Your script seems very nice, I think that just some minor tweaking is required. It seems that you write a list of available nodes in file "machines", but do not set the Turbomole environment variable HOSTS_FILE that informs TM about your own hostfile. The TM 6.0 mpirun_scripts contain the following section:
Code: [Select]
# check for environment variable containing hostfile name.
MACHINEFILE=""
if [ -n "${PBS_NODEFILE}" ]; then   # PBS/Torque/Maui
   MACHINEFILE="${PBS_NODEFILE}"
elif [ -n "${HOSTS_FILE}" ]; then   # manual settings
   MACHINEFILE="${HOSTS_FILE}"
elif [ -n "${TMPDIR}" -a -f "${TMPDIR}/machines" ]; then  # LSF, untested
   MACHINEFILE="${TMPDIR}/machines"
   KNOTEN=$NSLOTS
fi
and even though the script says that the last option is for "LSF", it actually works for SGE, as well.

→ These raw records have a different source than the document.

(* ===== verification/CircuitSignature.v ===== *)
(** * The signature gadgets (core/circuit/src/signature.rs)

    The public key and the point [R] of a signature are recovered from packed bits;
    whether that was possible is a bit of the result and no constraint.  The
    signature is a Schnorr signature on the Rescue hash of the serialized
    transaction. *)

From S2P Require Import Prelude Bytes Params Externals Primitives Operations AccountLeaf CircuitTree Witness Gadgets Element.
Open Scope Z_scope.

Definition MAX_SIGN_MESSAGE_BIT_WIDTH : nat := 256.

(** [bits.resize(FR_BIT_WIDTH_PADDED, Boolean::constant(false))] *)
Definition padded_to_256 (bits : list bool) : list bool := vec_resize FR_BIT_WIDTH_PADDED false bits.

Section Signature.
  Context `{EX : External} `{G : !Gadgets}.

(** [franklin_crypto::circuit::baby_eddsa::EddsaSignature] *)
Record EddsaSignature : Type := mkEddsaSignature {
  eddsa_r : EdwardsPoint;
  eddsa_s : Fr;
  eddsa_pk : EdwardsPoint;
}.

Record AllocatedSignatureData : Type := mkAllocatedSignature {
  asd_eddsa : EddsaSignature;
  is_verified : bool;
  sig_r_y_bits : list bool;
  sig_r_x_bit : bool;
  sig_s_bits : list bool;
}.
Definition get_packed_r (self : AllocatedSignatureData) : list bool :=
  reverse_bytes (sig_r_x_bit self :: sig_r_y_bits self).

Record AllocatedSignerPubkey : Type := mkSignerPubkey {
  sk_pubkey : CircuitPubkey;
  sk_point : EdwardsPoint;
  is_correctly_unpacked : bool;
  sk_r_y_bits : list bool;
  sk_r_x_bit : bool;
}.

Definition unpack_point_if_possible (packed_key : list (option bool)) : Synth AllocatedSignerPubkey :=
  _ ← assert_synth (length packed_key =? FR_BIT_WIDTH_PADDED)%nat "assertion failed: `(left == right)`";
  let packed_key_bits_correct_order := reverse_bytes packed_key in
  bit ← total (unwrap "index out of bounds" (packed_key_bits_correct_order !! 0%nat));
  r_x_bit ← alloc (grab bit);
  let witness_length := length packed_key in
  let start_of_y := (witness_length - Fr_NUM_BITS)%nat in
  y_bits ← total (slice packed_key_bits_correct_order start_of_y (length packed_key_bits_correct_order));
  r_y ← from_witness_be_bits y_bits;
  recovered ← recover_from_y_unchecked r_x_bit (get_number r_y);
  let '(r_recovered, is_r_correct) := recovered in
  pubkey ← CircuitPubkey_from_xy (point_x r_recovered) (point_y r_recovered);
  mret (mkSignerPubkey pubkey r_recovered is_r_correct (get_bits_be r_y) r_x_bit).

Definition is_not_small_order (point : EdwardsPoint) : Synth bool :=
  tmp ← point_double point;
  tmp ← point_double tmp;
  tmp ← point_double tmp;
  is_zero ← num_equals (point_x tmp) (fr_of_uint 0);
  mret (negb is_zero).

Definition verify_schnorr_relationship (signature : EddsaSignature) (fs_challenge : list bool) (generator : EdwardsPoint)
    (max_message_len : nat) : Synth bool :=
  _ ← assert_synth (length fs_challenge <=? max_message_len * 8)%nat
        "assertion failed: fs_challenge.len() <= max_message_len * 8";
  scalar_bits ← into_bits_le_fixed (eddsa_s signature) Fs_NUM_BITS;
  sb ← point_mul generator scalar_bits;
  r_is_not_small_order ← is_not_small_order (eddsa_r signature);
  pk_mul_hash ← point_mul (eddsa_pk signature) fs_challenge;
  rhs ← point_add pk_mul_hash (eddsa_r signature);
  is_x_correct ← num_equals (point_x rhs) (point_x sb);
  is_y_correct ← num_equals (point_y rhs) (point_y sb);
  multi_and [r_is_not_small_order; is_x_correct; is_y_correct].

(** The message padded to 256 bits. *)
Definition padded_message (sig_data_bits : list bool) : Synth (list bool) :=
  _ ← assert_synth (length sig_data_bits <=? MAX_SIGN_MESSAGE_BIT_WIDTH)%nat "Signature message len is too big";
  mret (vec_resize MAX_SIGN_MESSAGE_BIT_WIDTH false sig_data_bits).

(** The first coordinates of the key and of [R] and the message, padded to 768 bits. *)
Definition challenge_input (sig_data_bits : list bool) (signature : EddsaSignature) : Synth (list bool) :=
  sig_data_bits ← padded_message sig_data_bits;
  let sig_data_bits := le_bits_into_le_bytes sig_data_bits in
  pk_x_serialized ← into_bits_le_fixed (point_x (eddsa_pk signature)) FR_BIT_WIDTH;
  r_x_serialized ← into_bits_le_fixed (point_x (eddsa_r signature)) FR_BIT_WIDTH;
  let hash_input :=
    le_bits_into_le_bytes (padded_to_256 pk_x_serialized) ++ le_bits_into_le_bytes (padded_to_256 r_x_serialized)
    ++ sig_data_bits in
  mret (vec_resize 768 false hash_input).

Definition is_rescue_signature_verified (sig_data_bits : list bool) (signature : EddsaSignature) (generator : EdwardsPoint) :
    Synth bool :=
  hash_input ← challenge_input sig_data_bits signature;
  hash_input ← pack_into_witness hash_input;
  _ ← assert_synth (length hash_input =? 4)%nat "multipacking of FS hash is expected to have length 4";
  sponge ← sponge_specialize sponge_new (Z.of_nat (length hash_input));
  sponge ← sponge_absorb sponge hash_input;
  squeezed ← sponge_squeeze sponge;
  let '(s0, sponge) := squeezed in
  squeezed ← sponge_squeeze sponge;
  let '(s1, sponge) := squeezed in
  s0_bits ← into_bits_le s0;
  s1_bits ← into_bits_le s1;
  let take_bits := Nat.div Fs_CAPACITY 2 in
  s0_low ← total (slice s0_bits 0 take_bits);
  s1_low ← total (slice s1_bits 0 take_bits);
  let bits := s0_low ++ s1_low in
  _ ← assert_synth (length bits =? Fs_CAPACITY)%nat "assertion failed: bits.len() == E::Fs::CAPACITY as usize";
  verify_schnorr_relationship signature bits generator 32.

Definition is_sha256_signature_verified (sig_data_bits : list bool) (signature : EddsaSignature) (generator : EdwardsPoint) :
    Synth bool :=
  hash_input ← challenge_input sig_data_bits signature;
  h_bits ← sha256_gadget hash_input;
  verify_schnorr_relationship signature (le_bits_into_le_bytes h_bits) generator 32.

Definition is_pedersen_signature_verified (sig_data_bits : list bool) (signature : EddsaSignature) (generator : EdwardsPoint) :
    Synth bool :=
  sig_data_bits ← padded_message sig_data_bits;
  pk_x_serialized ← into_bits_le (point_x (eddsa_pk signature));
  r_x_serialized ← into_bits_le (point_x (eddsa_r signature));
  let first_round_bits := padded_to_256 pk_x_serialized ++ padded_to_256 r_x_serialized in
  first_round_hash ← pedersen_hash first_round_bits;
  first_round_hash_bits ← into_bits_le (point_x first_round_hash);
  let second_round_bits := padded_to_256 first_round_hash_bits ++ sig_data_bits in
  second_round_hash ← pedersen_hash second_round_bits;
  h_bits ← into_bits_le (point_x second_round_hash);
  verify_schnorr_relationship signature h_bits generator 32.

Definition verify_circuit_signature (op_data : AllocatedOperationData) (signer_key : AllocatedSignerPubkey)
    (signature_data : SignatureData) (generator : EdwardsPoint) : Synth AllocatedSignatureData :=
  let signature_data_r_packed := reverse_bytes (r_packed signature_data) in
  let signature_data_s := reverse_bytes (s_packed signature_data) in
  _ ← assert_synth (length (r_packed signature_data) =? FR_BIT_WIDTH_PADDED)%nat "assertion failed: `(left == right)`";
  let witness_length := length signature_data_r_packed in
  bit ← total (unwrap "index out of bounds" (signature_data_r_packed !! 0%nat));
  r_x_bit ← alloc (grab bit);
  let start_of_y := (witness_length - Fr_NUM_BITS)%nat in
  y_bits ← total (slice signature_data_r_packed start_of_y witness_length);
  r_y ← from_witness_be_bits y_bits;
  _ ← assert_synth (length (s_packed signature_data) =? FR_BIT_WIDTH_PADDED)%nat "assertion failed: `(left == right)`";
  let witness_length := length signature_data_s in
  let start_of_s := (witness_length - Fr_NUM_BITS)%nat in
  s_bits ← total (slice signature_data_s start_of_s witness_length);
  signature_s ← from_witness_be_bits s_bits;
  recovered ← recover_from_y_unchecked r_x_bit (get_number r_y);
  let '(r_recovered, is_sig_r_correct) := recovered in
  let signature := mkEddsaSignature r_recovered (get_number signature_s) (sk_point signer_key) in
  let serialized_tx_bits :=
    ce_get_bits_le (od_first_sig_msg op_data) ++ ce_get_bits_le (od_second_sig_msg op_data)
    ++ ce_get_bits_le (od_third_sig_msg op_data) in
  _ ← assert_synth (length serialized_tx_bits =? MAX_CIRCUIT_MSG_HASH_BITS)%nat "assertion failed: `(left == right)`";
  input ← pack_into_witness serialized_tx_bits;
  sponge_output ← rescue_hash_gadget input;
  sig_msg ← single_output sponge_output;
  sig_msg_bits ← into_bits_le sig_msg;
  let sig_msg_bits := vec_resize 256 false sig_msg_bits in
  is_sig_verified ← is_rescue_signature_verified sig_msg_bits signature generator;
  is_signature_correctly_verified ← multi_and [is_sig_verified; is_sig_r_correct; is_correctly_unpacked signer_key];
  sig_r_y_bits ← total (into_padded_be_bits r_y (FR_BIT_WIDTH_PADDED - 1));
  sig_s_bits ← total (into_padded_be_bits signature_s FR_BIT_WIDTH_PADDED);
  mret (mkAllocatedSignature signature is_signature_correctly_verified sig_r_y_bits r_x_bit sig_s_bits).

Definition verify_signature_message_construction (serialized_tx_bits : list bool) (op_data : AllocatedOperationData) :
    Synth bool :=
  _ ← assert_synth (length serialized_tx_bits <? MAX_CIRCUIT_MSG_HASH_BITS)%nat
        "assertion failed: serialized_tx_bits.len() < franklin_constants::MAX_CIRCUIT_MSG_HASH_BITS";
  let serialized_tx_bits := vec_resize MAX_CIRCUIT_MSG_HASH_BITS false serialized_tx_bits in
  first ← total (split_at Fr_CAPACITY serialized_tx_bits);
  second ← total (split_at Fr_CAPACITY first.2);
  first_sig_part ← pack_bits_to_element first.1;
  second_sig_part ← pack_bits_to_element second.1;
  third_sig_part ← pack_bits_to_element second.2;
  is_first_sig_part_correct ← num_equals first_sig_part (get_number (od_first_sig_msg op_data));
  is_second_sig_part_correct ← num_equals second_sig_part (get_number (od_second_sig_msg op_data));
  is_third_sig_part_correct ← num_equals third_sig_part (get_number (od_third_sig_msg op_data));
  multi_and [is_first_sig_part_correct; is_second_sig_part_correct; is_third_sig_part_correct].
End Signature.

So, because you have not set HOSTS_FILE, the mpirun_scripts will now read the file ${TMPDIR}/machines and use the SGE variable $NSLOTS as the number of computing processes. Furthermore, the mpirun_scripts add one additional CPU for the dscf/grad/ridft/rdgrad server process:
Code: [Select]
if [ "${PARA_ARCH}" = "MPI" ] ; then
  KNOTEN=`expr $KNOTEN \+ 1`
fi
So, as your script uses the SGE setting "#$ -pe mpich1 17", you will end up with 18 processes, 17 of which are computing processes and the last one is the server process. Now, the server process should not be consuming much CPU, but as we have already discussed in the another thread, it actually does in the case of TM 6.0.

My suggestions:
1) Define the environment variable HOSTS_FILE in your script after setting PARA_ARCH and PARNODES:
Code: [Select]
  setenv HOSTS_FILE machines
Note that in case of SGE, you should also be able to find the list of available nodes from file "$TMPDIR/machines". Now Turbomole should respect your PARNODES setting.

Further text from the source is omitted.